I actually got to the point yesterday that I felt like I'd have the energy to at least go out and get the car registered and return library books.
So we did. And it was great to get out and great to get back.
The laundry was washed and folded...putting it away is a whole different story...
Yet while everyone managed to stay in their beds last night, I still didn't sleep so well.
I'm feeling much better today, health-wise, though I have no desire to go anywhere.
While pondering how I can feel so normal (as normal as it gets, ya know) after two days of extremely little sleep- it hit me.
This is what it feels like! I remember this feeling!
It's that feeling I feel when I've got a new baby (or babies, as the case may be) and my body finally clicks into "fake out zone." That zone where I'm still not getting much sleep, but I'm somehow faking myself out that I'm not that tired.
I'm feeling that today. And it's giving me this weird mix of hope and trepidation. While this feeling is vital to surviving the transition of adding someone to the family, it does have this other-worldly vibe to it; which is slightly unnerving.
But it's also a hopeful realization. I often start to wonder and worry how I'm going to cope with four kiddos. (Then I force myself to stop thinking about it and pretend the future is a long way off; out of sight-out of mind.)
The past two days of illness and fake out zone feel as if they've been designed to give me more hope.
Even though most of my body is working overtime to create this new little body, it still found the means to conquer the latest bug. Quickly! And even running on little sleep! I am reminded to have hope in the healing process. Post-birthday there will be pain and exhaustion, body and soul. But this body I have been blessed with will heal. And it has done so fairly quickly in the past considering what is inflicted on it, so I won't be surprised if it pulls through quickly again.
And sleep? I can get by without when the need arises.
Hope:)
Thanks for the reminder, Heavenly Father!

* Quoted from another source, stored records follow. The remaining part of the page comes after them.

(** A thread that has not returned can take its turn. *)
Lemma recv_enabled sys : recv_left (lidar_recv_thr_ sys) <> 0%nat -> fire (EReceive None) sys <> None.
Proof. simpl. unfold recv_event. by destruct (lidar_recv_thr_ sys) as [[]|]. Qed.
Lemma parse_enabled sys : parse_left (parse_thr_ sys) <> 0%nat -> fire (EReplay None) sys <> None.
Proof. simpl. unfold parse_event. by destruct (parse_thr_ sys) as [[]|]. Qed.
Lemma process_enabled fresh sys :
  process_left (lidar_process_thr_ sys) <> 0%nat -> fire (EProcess fresh) sys <> None.
Proof. simpl. unfold process_event. by destruct (lidar_process_thr_ sys) as [[]|]. Qed.
Lemma calibrate_enabled sys :
  calibrate_left (get_calibration_thr_ sys) <> 0%nat -> fire (ECalibrate None) sys <> None.
Proof. simpl. unfold calibrate_event. by destruct (get_calibration_thr_ sys) as [[]|]. Qed.

Lemma joins_left i sys :
  recv_left (lidar_recv_thr_ sys) = 0%nat -> parse_left (parse_thr_ sys) = 0%nat ->
  process_left (lidar_process_thr_ sys) = 0%nat -> execute i sys = None -> i = JoinCalibration.
Proof.
  intros Hr Hp Hc Hnone.
  destruct i; simpl in Hnone; try done;
    [destruct (parse_thr_ sys) as [[]|]|destruct (lidar_recv_thr_ sys) as [[]|]
    |destruct (lidar_process_thr_ sys) as [[]|]]; done.
Qed.

(** Some thread can go on, unless all wait for the sensor to end the exchange. *)
Lemma no_deadlock fresh sys :
  control sys <> [] ->
  (exists e, e ∈ [EControl; EReceive None; EReplay None; EProcess fresh; ECalibrate None] /\
     fire e sys <> None /\ (e = ECalibrate None -> exchanging client sys = false)) \/
  (exchanging client sys = true /\ exists rest, control sys = JoinCalibration :: rest).
Proof.
  intros Hctl. destruct (decide (recv_left (lidar_recv_thr_ sys) = 0%nat)) as [Hr|Hr];
    [|left; exists (EReceive None); split_and!; [set_solver|by apply recv_enabled|done]].
  destruct (decide (parse_left (parse_thr_ sys) = 0%nat)) as [Hp|Hp];
    [|left; exists (EReplay None); split_and!; [set_solver|by apply parse_enabled|done]].
  destruct (decide (process_left (lidar_process_thr_ sys) = 0%nat)) as [Hc|Hc];
    [|left; exists (EProcess fresh); split_and!; [set_solver|by apply process_enabled|done]].
  destruct (control sys) as [|i rest] eqn:Hcons; [done|].
  destruct (execute i sys) as [r|] eqn:Hex.
  { left. exists EControl. split_and!; [set_solver| |done]. simpl. by rewrite Hcons, Hex. }
  pose proof (joins_left i sys Hr Hp Hc Hex) as ->.
  destruct (exchanging client sys) eqn:Hx; [right; split; [done|by exists rest]|left].
  exists (ECalibrate None). split_and!; [set_solver| |done]. apply calibrate_enabled.
  simpl in Hex. by destruct (get_calibration_thr_ sys) as [[]|].
Qed.

(** It is the last statement of [Stop] that waits for the sensor. *)
Lemma stop_last k rest sys : at_stop k sys -> control sys = JoinCalibration :: rest -> rest = [].
Proof.
  intros [Hctl _ _ _ _]. rewrite Hctl. unfold sdk_stop, internal_stop.
  destruct (connect_lidar_ src); do 11 (destruct k as [|k]; [simpl; by intros [= <-]|]); done.
Qed.

(** C13: [Stop] returns, provided the sensor ends the exchange of the calibration
    thread: whatever state the threads are in when it is called, once its thread
    has had three turns the threads take at most nineteen more between them,
    however they are scheduled; while it has not returned, one of them can go on
    without the sensor, unless the exchange, a read without a time-out, has not
    ended and its thread is all that is left to join; and when it has returned,
    no thread of the driver is left and the calibration thread is over. *)
Theorem stop_returns (d : Driver Q) (before first rest : list event) (fresh : PandarPacket)
    (sys sys' : System Q)
    (Hreach : sys_run before (idle d) = Some (Ret sys))
    (Hstop : control sys = code CallStop)
    (Hcalls : forallb (negb ∘ is_call) (first ++ rest) = true)
    (Hturns : (3 <= control_turns first)%nat)
    (Hrun : sys_run (first ++ rest) sys = Some (Ret sys')) :
  (length rest <= 19)%nat /\
  (control sys' <> [] ->
     (exists e, e ∈ [EControl; EReceive None; EReplay None; EProcess fresh; ECalibrate None] /\
        fire e sys' <> None /\ (e = ECalibrate None -> exchanging client sys' = false)) \/
     (exchanging client sys' = true /\ control sys' = [JoinCalibration])) /\
  (control sys' = [] -> no_threads sys' /\ calibration_over sys').
Proof.
  destruct (stop_begins sys (run_disciplined before _ _ (idle_disciplined d) Hreach) Hstop)
    as [Hat Hchk].
  pose proof (checked_run _ _ _ _ Hchk Hcalls Hrun) as (h & Hcov & Hch & _).
  rewrite forallb_app in Hcalls. apply andb_true_iff in Hcalls as [Hc1 Hc2].
  apply run_app in Hrun as (sys1 & Hrun1 & Hrun2).
  pose proof (at_stop_run _ _ _ _ Hat Hc1 Hrun1) as Hat1.
  pose proof (at_stop_stopping _ _ Hat1 Hturns) as Hst1.
  pose proof (stopping_bound _ _ Hat1 Hturns) as Hbound.
  destruct (stopping_run _ _ _ Hst1 Hc2 Hrun2) as [_ Hle].
  pose proof (at_stop_run _ _ _ _ Hat1 Hc2 Hrun2) as Hat'.
  split; [lia|]. split.
  { intros Hne. destruct (no_deadlock fresh sys' Hne) as [|(Hx & l & Hl)]; [by left|right].
    split; [done|]. by rewrite Hl, (stop_last _ _ _ Hat' Hl). }
  intros Hnil. rewrite Hnil in Hch. injection Hch as ->.
  split; [by apply (no_handles_spec (Build_handles false false false false))|by apply Hcov].
Qed.
End threads.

What are you thankful for today?
1 comment:
Reading your post instantly brought back those feelings when I was in your situation. What I'm thankful for today is the absolute knowledge that Heavenly Father is mindful of us and that the trials of this life "come to pass" not stay. I'm thankful I was privileged to participate in the miracle of creation five times! And that all the sleepless nights and days of dragging tiredness resulted in a better understanding of the power of the Atonement. Press forward with steadfast faith! This stage is not the eternal end.